Keeping in mind the context of the painting, the rumors about the painter, the design of the space (color,
walls, light effect) it would evoke a sense of fear and dread in the viewer, and they would want to leave as
soon as possible. Since the painting is hung at a dead end, their only way to return would be to go back
the same way, before their imagination gets the better of them.

Random research
● It is evident here that Sickert exploits color and light to reflect an admiration of the
Ripper’s confidence as well as a judgment on his nefarious personality which again
make him a likely guilty candidate.
● Sickert's paintings of the Camden Town Murder series were painted in a narrow tonal
range, as were numerous other obese nudes in the pre-World War I period in which the
fleshiness of the figures is connected to the thickness of the paint
● Sickert began creating more work that portrayed the seedy, unglamorous nature of
everyday life in the dark corners of London.
● He was an eccentric man and his work was often mysterious and ghoulish. At the time,
his personality and eerie paintings simply defined the cutting-edge artist he was
● When he moved to Camden Town in the early 1900s, he painted Jack the Ripper’s
Bedroom after his landlady told him that the Ripper was the previous tenant of the room
he was staying in.
● In September 1907, while Sickert was still living there, Emily Dimmock’s mutilated body
was found in her bed in Camden. Her murder became known as the Camden Town
Murder and Sickert created several paintings and drawings related to it.
● Books about sickert as the ripper: Sickert and the Ripper Crimes. Portrait of a Killer -
patricia cornwell
Cornwell's suspicions were sharpened by a series of pictures (the camden town murders)
prompted by the murder of a Camden prostitute, which Cornwell claims have an eerie similarity
to the autopsy pictures taken of the Ripper's victims.

"This painter never painted anything he had not seen. This man was a very smart man.
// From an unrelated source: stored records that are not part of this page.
(** Releasing and reserving blocks keep the allocator consistent: the
    counter [free_blkcnt] stays equal to the number of blocks marked free,
    and marking an already free block is refused silently. *)
Theorem set_block_free_nofree_ok a b :
  alloc_ok g a -> 0 <= b < n ->
  (exists a', nftl_set_block_free g b a = Done 0 a' /\ alloc_ok g a' /\ block_free a' b) /\
  (block_free a b -> exists a', nftl_set_block_nofree g b a = Done 0 a' /\ alloc_ok g a' /\
     ~ block_free a' b /\ forall b', b' <> b -> block_free a' b' <-> block_free a b').
Proof.
  intros Hok Hb. pose proof Hok as [Ht Hc Hl].
  pose proof (tab_len _ _ Ht). pose proof (tab_blks _ _ Ht). split.
  - rewrite nftl_set_block_free_run by (done || lia). case_decide as Hd; [by exists a|].
    eexists. split; [done|].
    pose proof (count_ok_set_status a b 0xff (free_blkcnt a + 1) Ht ltac:(lia) Hc) as Hc'.
    rewrite decide_False in Hc' by done. rewrite decide_False in Hc' by done.
    specialize (Hc' ltac:(lia)).
    pose proof (set_status_table_ok g a b 0xff Ht ltac:(lia) ltac:(lia)) as Ht'.
    pose proof (count_range _ Ht'). unfold BLOCKSTATUS_LEN in *. split.
    + split; [by destruct Ht'; split| |done].
      unfold count_ok; simpl. rewrite u16_id by (unfold in_u16; lia). exact Hc'.
    + change (block_free (set_status a b 0xff) b).
      rewrite block_free_set_status by lia. by rewrite decide_True.
  - intros Hf. rewrite nftl_set_block_nofree_run by (done || lia). eexists. split; [done|].
    fold (take_block b a). split; [by apply take_block_ok|].
    split; [|intros b' Hne].
    + change (~ block_free (set_status a b 0) b).
      rewrite block_free_set_status by lia. rewrite decide_True by done. naive_solver.
    + change (block_free (set_status a b 0) b' <-> block_free a b').
      rewrite block_free_set_status by lia. by rewrite decide_False.
Qed.

(** [nftl_set_block_bad] on a block that is not free (the case of every
    caller: a block just allocated, or a garbage block) decrements
    [free_blkcnt] although no free block is lost, so the counter no longer
    counts the free blocks. *)
Theorem set_block_bad_miscounts a b :
  alloc_ok g a -> 0 <= b < n -> ~ block_free a b ->
  exists a', nftl_set_block_bad g b a = Done 0 a' /\
    free_count (blockstatus a') = free_count (blockstatus a) /\
    free_blkcnt a' = u16 (free_blkcnt a - 1) /\ ~ count_ok a'.
Proof.
  intros [Ht Hc Hl] Hb Hnf. pose proof (tab_len _ _ Ht). pose proof (tab_blks _ _ Ht).
  rewrite nftl_set_block_bad_run by (done || lia). eexists. split; [done|].
  assert (Hs : free_count (blockstatus (set_status a b 0)) = free_count (blockstatus a)).
  { apply Nat2Z.inj. rewrite free_count_set_status by lia.
    rewrite decide_False by done. rewrite decide_True by done. lia. }
  split; [exact Hs|]. split; [done|].
  pose proof (count_range _ Ht). unfold BLOCKSTATUS_LEN in *.
  unfold count_ok in *. cbn [free_blkcnt with_free_blkcnt blockstatus].
  change (blockstatus (with_free_blkcnt _ _)) with (blockstatus (set_status a b 0)).
  rewrite Hs, Hc. unfold u16. intros Hbad.
  change (2 ^ 16) with 65536 in Hbad. Z.to_euclidean_division_equations; lia.
Qed.

(** When the saved [lastfree] is at least twice the number of blocks the
    scan loop does not run at all: the start index is reset to 0 but the
    loop counter is not, and 0xFFFF is answered whatever blocks are free. *)
Theorem get_free_block_bad_lastfree a :
  2 * n <= lastfree a -> nftl_get_free_block g a = Done 0xFFFF a.
Proof.
  intros Hl. unfold nftl_get_free_block, bind at 1, gets, id.
  destruct (free_blkcnt a =? 0); [done|]. unfold bind, for_local.
  by replace (Z.to_nat (2 * n - lastfree a)) with 0%nat by lia.
Qed.
End Properties.

(** ** What clients of the allocator use *)

(** The table is sound, whatever the counter says: error handling lets
    [free_blkcnt] drift. *)
Record alloc_wf (g : mtd_info) (a : alloc) : Prop := {
  aw_table : table_ok g a;
  aw_last : 0 <= lastfree a < nr_blks g
}.

Section Client.
Context (g : mtd_info).
Implicit Types (a : alloc) (b c : Z).

Lemma take_block_free a b c : alloc_wf g a -> 0 <= b < nr_blks g ->
  block_free (take_block b a) c <-> c <> b /\ block_free a c.
Proof.
  intros [Ht _] Hb. change (block_free (take_block b a) c) with (block_free (set_status a b 0) c).
  pose proof (tab_len _ _ Ht). pose proof (tab_blks _ _ Ht).
  rewrite block_free_set_status by lia. case_decide; naive_solver.
Qed.

Lemma take_block_count a b : alloc_wf g a -> block_free a b ->
  (free_count (blockstatus (take_block b a)) < free_count (blockstatus a))%nat.
Proof.
  intros [Ht _] Hf. pose proof (block_free_range _ _ _ Ht Hf). pose proof (tab_len _ _ Ht).
  pose proof (tab_blks _ _ Ht).
  change (blockstatus (take_block b a)) with (blockstatus (set_status a b 0)).
  pose proof (free_count_set_status a b 0 ltac:(lia)) as H'.
  rewrite decide_True in H' by done. rewrite decide_True in H' by done. lia.
Qed.

Lemma take_block_wf a b : alloc_wf g a -> 0 <= b < nr_blks g -> alloc_wf g (take_block b a).
Proof.
  intros [Ht Hl] Hb. split; [|exact Hb].
  destruct (set_status_table_ok g a b 0 Ht ltac:(lia) ltac:(by left)) as [H1 H2 H3]. by split.
Qed.

(** The allocator answers 0xFFFF or hands out a free block. *)
Lemma get_free_wf a : alloc_wf g a ->
  nftl_get_free_block g a = Done 0xFFFF a \/
  exists b, block_free a b /\ 0 <= b < nr_blks g /\ nftl_get_free_block g a = Done b (take_block b a).
Proof.
  intros [Ht Hl]. rewrite nftl_get_free_block_run by done. destruct (free_blkcnt a =? 0); [by left|].
  destruct (first_free _ _) as [b|] eqn:E; [right|by left].
  apply first_free_Some in E as [_ Hf]. exists b. split_and!; [done| | |done];
    pose proof (block_free_range _ _ _ Ht Hf); lia.
Qed.

(** Marking a block that is in use as bad leaves the free blocks alone. *)
Lemma set_bad_wf a b : alloc_wf g a -> 0 <= b < nr_blks g -> ~ block_free a b ->
  exists a', nftl_set_block_bad g b a = Done 0 a' /\ alloc_wf g a' /\
    (forall c, block_free a' c <-> block_free a c) /\
    free_count (blockstatus a') = free_count (blockstatus a).
Proof.
  intros [Ht Hl] Hb Hnf. pose proof (tab_len _ _ Ht). pose proof (tab_blks _ _ Ht).
  rewrite nftl_set_block_bad_run by (done || lia). eexists. split; [done|].
  destruct (set_status_table_ok g a b 0 Ht ltac:(lia) ltac:(by left)) as [H1 H2 H3].
  split_and!; [by split; [split|]| |].
  - intros c. change (block_free (set_status a b 0) c <-> block_free a c).
    rewrite block_free_set_status by lia. case_decide; [subst; naive_solver|done].
  - change (free_count (blockstatus (set_status a b 0)) = free_count (blockstatus a)).
    apply Nat2Z.inj. rewrite free_count_set_status by lia.
    rewrite decide_False by done. rewrite decide_True by done. lia.
Qed.
End Client.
If you
have these murders going on then you started painting pictures of disembowelled women on the
streets, somebody is going to say, 'Let's go take a look at this guy.'"
In one painting of a woman with a pearl necklace, Cornwell said the pose was identical to that of
Kelly's when she was found by police, the only one of the women to be murdered in her bed.
Another showed a woman's face mutilated by paint in a way similar to Eddowes's wounds.

About sickert
Sickert was a narcissist and a sociopath. He could be attractive, entertaining and charismatic,
but his friends also knew him as cruel and exploitative. He was a baffling chameleon, changing
his hair or name whenever the mood struck.

There are accounts from friends that he would dress up as the monster, putting on a red
neckerchief and painting in the glow of a bullseye lantern.

By then he was considered an important and controversial artist who captured low-life Victorian
Britain through its shadowy music halls and flickering interiors.